Dominique Boullier propose de penser l’attention non pas seulement comme une ressource cognitive individuelle, mais comme une infrastructure de la vie démocratique. L’économie numérique actuelle met cette infrastructure sous pression en imposant trois tendances majeures :

  • la prolifération des contenus, qui rend la hiérarchisation difficile et favorise la surcharge informationnelle ;
  • la haute fréquence, qui impose une culture de l’immédiateté, du buzz et de la réaction émotionnelle, ce qui participe à l’érosion du recul critique ;
  • la distribution horizontale : tout le monde peut publier. Cela constitue une véritable évolution vers un plus grand accès à l’expression et à la créativité, toutefois, cela dilue aussi les repères de légitimité, de vérification et de responsabilité.

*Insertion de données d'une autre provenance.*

(** * HubProjectAuraSync/script.py: the file bundler

    A shallow embedding of [bundle_files] and of the [__main__] entry point,
    together with the parts of the Python library they call
    ([posixpath.join], [posixpath.normpath], [posixpath.abspath],
    [posixpath.relpath], [os.walk], text-mode [open]/[read]/[write] and
    [print]).  Python [str] values are [string]s, the traversal is a
    function of a directory tree, and the body of the loop lives in a small
    state-and-exception monad: the state is the text written so far to the
    open output file and the lines printed so far.

    A [string] holds the bytes of a Python [str] as the file system
    encoding gives them (UTF-8, with a byte that [os.fsdecode] could not
    decode standing for the lone surrogate it became).  A [str] can be
    encoded, by [outfile.write] or by [print], exactly when these bytes are
    valid UTF-8; the texts the program encodes are joined at ASCII
    characters, where this agrees with Python character by character.

    What the model takes from the platform:
    - paths are POSIX paths, and text written to the output file is not
      translated (a newline is written as a newline);
    - the standard output encodes to UTF-8 with Python's default error
      handler for it ([strict]), as the output file does;
    - the content of a file is what [infile.read()] returns for it (with
      [\r\n] and [\r] already read as a newline, see
      [universal_newlines]), or the exception that [open] or [read]
      raises;
    - a directory listing is a list of entries in the order [scandir] gives
      them; a symbolic link to a directory, which [os.walk] lists but does
      not enter, behaves as a directory that cannot be listed;
    - opening the output file for writing succeeds, and the output file is
      not itself below the source directory. *)

From Stdlib Require Import String Ascii List Bool Arith NArith Lia Permutation.
Import ListNotations.

Local Open Scope list_scope.
Local Open Scope string_scope.

(** ** Python string primitives *)

Module pystr.

(** The line feed and the path separator. *)
Definition LF : ascii := "010"%char.
Definition CR : ascii := "013"%char.
Definition SLASH : ascii := "/"%char.
Definition nl : string := String LF "".

(** [s.startswith(p)] *)
Definition startswith (p s : string) : bool := String.prefix p s.

(** [s.endswith(p)]: [p] is [s] or a suffix of the tail of [s]. *)
Fixpoint endswith (p s : string) : bool :=
  (s =? p) ||
  match s with
  | "" => false
  | String _ s' => endswith p s'
  end.

(** [s.split(sep)] for a one-character separator: never the empty list. *)
Fixpoint split (sep : ascii) (s : string) : list string :=
  match s with
  | "" => [""]
  | String c s' =>
      if Ascii.eqb c sep then "" :: split sep s'
      else match split sep s' with
           | [] => [String c ""]
           | w :: ws => String c w :: ws
           end
  end.

(** [sep.join(ws)] *)
Definition join (sep : string) (ws : list string) : string :=
  String.concat sep ws.

(** [c in s] for a character. *)
Fixpoint contains (c : ascii) (s : string) : bool :=
  match s with
  | "" => false
  | String a s' => Ascii.eqb a c || contains c s'
  end.

(** [s.count(c)] for a character. *)
Fixpoint count (c : ascii) (s : string) : nat :=
  match s with
  | "" => 0
  | String a s' => (if Ascii.eqb a c then 1 else 0) + count c s'
  end.

(** The truth value of a string: non-empty. *)
Definition truthy (s : string) : bool := negb (s =? "").

End pystr.

(** ** UTF-8

    The strict UTF-8 codec as an automaton over the bytes: after a lead
    byte, the number of continuation bytes still due and the range the next
    one must lie in (no overlong forms, no surrogates, nothing above
    U+10FFFF). *)

Module utf8.

Definition byte (c : ascii) : N := N_of_ascii c.

Definition in_range (lo hi : N) (c : ascii) : bool :=
  (lo <=? byte c)%N && (byte c <=? hi)%N.

Inductive state : Type :=
| Start | Tail1 | Tail2 | Tail2_E0 | Tail2_ED
| Tail3 | Tail3_F0 | Tail3_F4 | Invalid.

Definition step (st : state) (c : ascii) : state :=
  match st with
  | Start =>
      if in_range 0x00 0x7F c then Start
      else if in_range 0xC2 0xDF c then Tail1
      else if in_range 0xE0 0xE0 c then Tail2_E0
      else if in_range 0xED 0xED c then Tail2_ED
      else if in_range 0xE1 0xEF c then Tail2
      else if in_range 0xF0 0xF0 c then Tail3_F0
      else if in_range 0xF1 0xF3 c then Tail3
      else if in_range 0xF4 0xF4 c then Tail3_F4
      else Invalid
  | Tail1 => if in_range 0x80 0xBF c then Start else Invalid
  | Tail2 => if in_range 0x80 0xBF c then Tail1 else Invalid
  | Tail2_E0 => if in_range 0xA0 0xBF c then Tail1 else Invalid
  | Tail2_ED => if in_range 0x80 0x9F c then Tail1 else Invalid
  | Tail3 => if in_range 0x80 0xBF c then Tail2 else Invalid
  | Tail3_F0 => if in_range 0x90 0xBF c then Tail2 else Invalid
  | Tail3_F4 => if in_range 0x80 0x8F c then Tail2 else Invalid
  | Invalid => Invalid
  end.

Fixpoint run (st : state) (s : string) : state :=
  match s with
  | "" => st
  | String c s' => run (step st c) s'
  end.

(** The bytes are valid UTF-8: the text can be encoded. *)
Definition valid (s : string) : bool :=
  match run Start s with Start => true | _ => false end.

Ces 3 caractéristiques favorisent les logiques de viralité et de clivage des discours : ce qui capte l’attention est d’abord ce qui émeut. Dès lors, dans cet environnement saturé, l’attention se révèle être une ressource rare, captée par des plateformes dont le modèle économique repose sur la maximisation du temps passé, ce qui influence nos choix culturels, notre accès à l’information et même notre rapport au débat public. Les contenus consommés dans notre flux sur TikTok ou Instagram ne sont pas neutres, car l’architecture des plateformes conditionne ce que nous voyons et ce que nous ne voyons pas.

Bref, ce système affaiblit notre capacité collective à organiser des débats publics de qualité, à prendre du recul, à hiérarchiser les enjeux.